… sorry its so long….

It was a typical, hot summer, Thursday afternoon in Georgia. I was driving down I75 in Atlanta headed back to work. As I pulled off my exit I could see a man sitting at the corner at the very top with a sign. The sign I could not make out, but judging by his appearance I figured the man was homeless. I turned right, was ready to drive by with only a fleeting thought, but right as I turned great conviction came over me to stop.

I pulled into a little gas station, located about 250 yards away from where the man was sitting. I had to cross a small field to reach him. It only took about a hundred yards in the heat for me to break a sweat. So I wasn’t surprised as I reached him at the smell that claimed the space around him. We spoke for a minute; I asked if I could buy him lunch? He agreed and we made our way back across the field.

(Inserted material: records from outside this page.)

(** X12. For a path without a slash, [getFileName] is the whole path, also
    when the path has backslashes. *)
Theorem getFileName_without_slash (path : string) :
  count_char "/" path = 0 -> getFileName path = path.
Proof.
  intro Hplain. unfold getFileName. rewrite (split_char_plain _ _ Hplain).
  destruct path; reflexivity.
Qed.

Lemma getFileName_without_slash_witness :
  getFileName "C:\Users\me\refs\cat.png" = "C:\Users\me\refs\cat.png".
Proof. apply getFileName_without_slash. reflexivity. Defined.


(** ** The project store *)

Section StoreFacts.

Import Store.

Context {number : Type}.

Lemma write_same (heap : ref -> PermutationBatch) (r : ref) (b : PermutationBatch) :
  write heap r b r = b.
Proof. unfold write. now rewrite Nat.eqb_refl. Qed.

Lemma write_other (heap : ref -> PermutationBatch) (r r' : ref) (b : PermutationBatch) :
  r' <> r -> write heap r b r' = heap r'.
Proof. intro N. unfold write. apply Nat.eqb_neq in N. now rewrite N. Qed.

Lemma renumber_outside (slots : list ref) (i : nat) (heap : ref -> PermutationBatch)
    (r : ref) :
  ~ In r slots -> renumber i slots heap r = heap r.
Proof.
  revert i heap. induction slots as [|r0 slots IH]; intros i heap Hnin; [reflexivity|].
  cbn [renumber]. rewrite IH by (intro; apply Hnin; now right).
  apply write_other. intro E. apply Hnin. now left.
Qed.

(** Renumbering through the slots, read back through the slots. *)
Lemma renumber_read (slots : list ref) (i : nat) (heap : ref -> PermutationBatch) :
  NoDup slots ->
  map (renumber i slots heap) slots
  = map (fun kb => set_batch_number (Z.of_nat (fst kb + 1)) (snd kb))
        (combine (seq i (List.length slots)) (map heap slots)).
Proof.
  revert i heap. induction slots as [|r slots IH]; intros i heap Hnd; [reflexivity|].
  inversion Hnd as [|? ? Hnin Hnd']; subst.
  cbn [renumber map List.length seq combine fst snd]. f_equal.
  - rewrite renumber_outside by exact Hnin. apply write_same.
  - rewrite (IH (S i) _ Hnd'). f_equal. f_equal.
    apply map_ext_in. intros r' Hr'. apply write_other. intro E. subst. contradiction.
Qed.

Lemma splice_1_map {A B : Type} (f : A -> B) (index : Z) (l : list A) :
  map f (splice_1 index l) = splice_1 index (map f l).
Proof.
  unfold splice_1. rewrite length_map.
  destruct (_ <? _)%Z; [|reflexivity].
  now rewrite map_app, firstn_map, skipn_map.
Qed.

Lemma In_firstn {A : Type} (k : nat) (l : list A) (x : A) :
  In x (firstn k l) -> In x l.
Proof. intro H. rewrite <- (firstn_skipn k l). apply in_or_app. now left. Qed.

Lemma In_skipn {A : Type} (k : nat) (l : list A) (x : A) :
  In x (skipn k l) -> In x l.
Proof. intro H. rewrite <- (firstn_skipn k l). apply in_or_app. now right. Qed.

Lemma splice_1_In {A : Type} (index : Z) (l : list A) (x : A) :
  In x (splice_1 index l) -> In x l.
Proof.
  unfold splice_1. destruct (_ <? _)%Z; [|tauto].
  intro H. apply in_app_or in H as [H|H];
    [exact (In_firstn _ _ _ H) | exact (In_skipn _ _ _ H)].
Qed.

Lemma splice_1_NoDup {A : Type} (index : Z) (l : list A) :
  NoDup l -> NoDup (splice_1 index l).
Proof.
  unfold splice_1. destruct (_ <? _)%Z; [|tauto].
  set (k := Z.to_nat _). intro H.
  rewrite <- (firstn_skipn k l) in H.
  destruct (skipn k l) as [|x rest] eqn:E.
  - rewrite (skipn_all2 l); [now rewrite app_nil_r in *|].
    apply (f_equal (@List.length A)) in E. rewrite length_skipn in E. cbn in E. lia.
  - replace (skipn (S k) l) with rest.
    + exact (NoDup_remove_1 _ _ _ H).
    + change (S k) with (1 + k). rewrite <- skipn_skipn, E. reflexivity.
Qed.

Lemma splice_1_length {A : Type} (index : Z) (l : list A) :
  List.length (splice_1 index l)
  = if (index <? Z.of_nat (List.length l))%Z && negb (List.length l =? 0)
    then List.length l - 1 else List.length l.
Proof.
  unfold splice_1. set (len := Z.of_nat (List.length l)).
  destruct (index <? 0)%Z eqn:Eneg.
  - apply Z.ltb_lt in Eneg.
    assert (Hlt : (index <? len)%Z = true) by (apply Z.ltb_lt; lia). rewrite Hlt.
    destruct (Z.ltb_spec (Z.max (len + index) 0) len) as [H|H];
      destruct (Nat.eqb_spec (List.length l) 0) as [E0|E0]; cbn [andb negb]; try lia.
    rewrite length_app, length_firstn, length_skipn. lia.
  - apply Z.ltb_ge in Eneg.
    destruct (Z.ltb_spec (Z.min index len) len) as [H|H];
      destruct (Z.ltb_spec index len) as [H'|H'];
      destruct (Nat.eqb_spec (List.length l) 0) as [E0|E0]; cbn [andb negb]; try lia.
    rewrite length_app, length_firstn, length_skipn. lia.
Qed.

Lemma renumbered_numbers_from (batches : list PermutationBatch) (i : nat) :
  map batch_number
      (map (fun kb => set_batch_number (Z.of_nat (fst kb + 1)) (snd kb))
           (combine (seq i (List.length batches)) batches))
  = map (fun k => Z.of_nat k) (seq (i + 1) (List.length batches)).
Proof.
  revert i. induction batches as [|b bs IH]; intro i; [reflexivity|].
  cbn [List.length seq combine map fst snd batch_number set_batch_number].
  f_equal. rewrite IH. reflexivity.
Qed.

He didn’t carry a very strong physical presence, if I was down the road I would probably not even notice him walking towards me in the opposite direction. The only thing that might catch my attention and cause me to glance for a moment is the fact that it appeared as though he didn’t exist at all. I took note of his slender build and the white spots that freckled his face under his long hair. His clothing was tattered. He chuckled and commented on how I couldn’t be from the Atlanta area as he climbed into my car.  (I know what your thinking mom… “you let him drive with you in the car?” But look I’m alive so really no reason to worry.) I had a chuckle myself as I thought at what my mother would have to say about this. I replied with a simple “yes” as I pulled out of my parking spot.

The Subway was just a short distance from where I was parked and so it only took us a moment to arrive. We walked in, the bell went off to announce our arrival, he seemed embarrassed. The four walls that surrounded us intensified the smell escaping from his pours. And not to my surprise people sitting in the booths surrounding us began to stare. I thought for a moment if the people in the booth were me and I them, would I be giving those same exact stares. I brushed the thought off and let Mickey order and then we sat for a moment in the coolness of the shop.

I asked about his life, and he began to tell me about his mother. His crystal blue eyes filled with water and began to drop like a steady rain from the sky. He had been a business man living in a house, had a car to drive, and was independent. His father left him and his mother at a young age and so he was very close to her. She had been diagnosed with cancer and doctors told them it was treatable and so he moved home to take care of her, but not 5 months after being diagnosed she passed away. Bitterness and pain flowed from his lips as he explained his demise into depression, guilt, and eventually inability to function.

He spoke about his current situation and the pain he still felt from losing his mother. I couldn’t help but look into his eyes and feel pity. No wait, I stopped and examined my emotions. I realized that it wasn’t pity but my own sense of helplessness. I wanted to give more, share more, provide more for him but wasn’t able too. He finished eating and we prayed together for a moment. Then we drove back to where I had found him and as he stepped out of the car he gave me one more “Thank You” and then shut the door and disappeared. Back on the street, back to being invisible to the thousands of cars that drive by him.  

I was so thankful that God was providing an opportunity for both me and Mickey. For Mickie it was physical, food, a drink, and a pair of ears to listen and engage him.  For me it was preparation for what is to come. The World Race will be filled with encounters of people who need more than what we can provide. Some will need food, shelter, clothing, and education, but the majority of the time we won’t be able to fill those needs. However, it’s important for me to realize that providing those things may not be God’s will, and it’s not my place to provide and reality is it’s impossible without Him. Rather our physical presence may be all that God desires from us.  A word of encouragement, ears to listen, hugs to show love, hands to touch. It’s not my will but Gods will.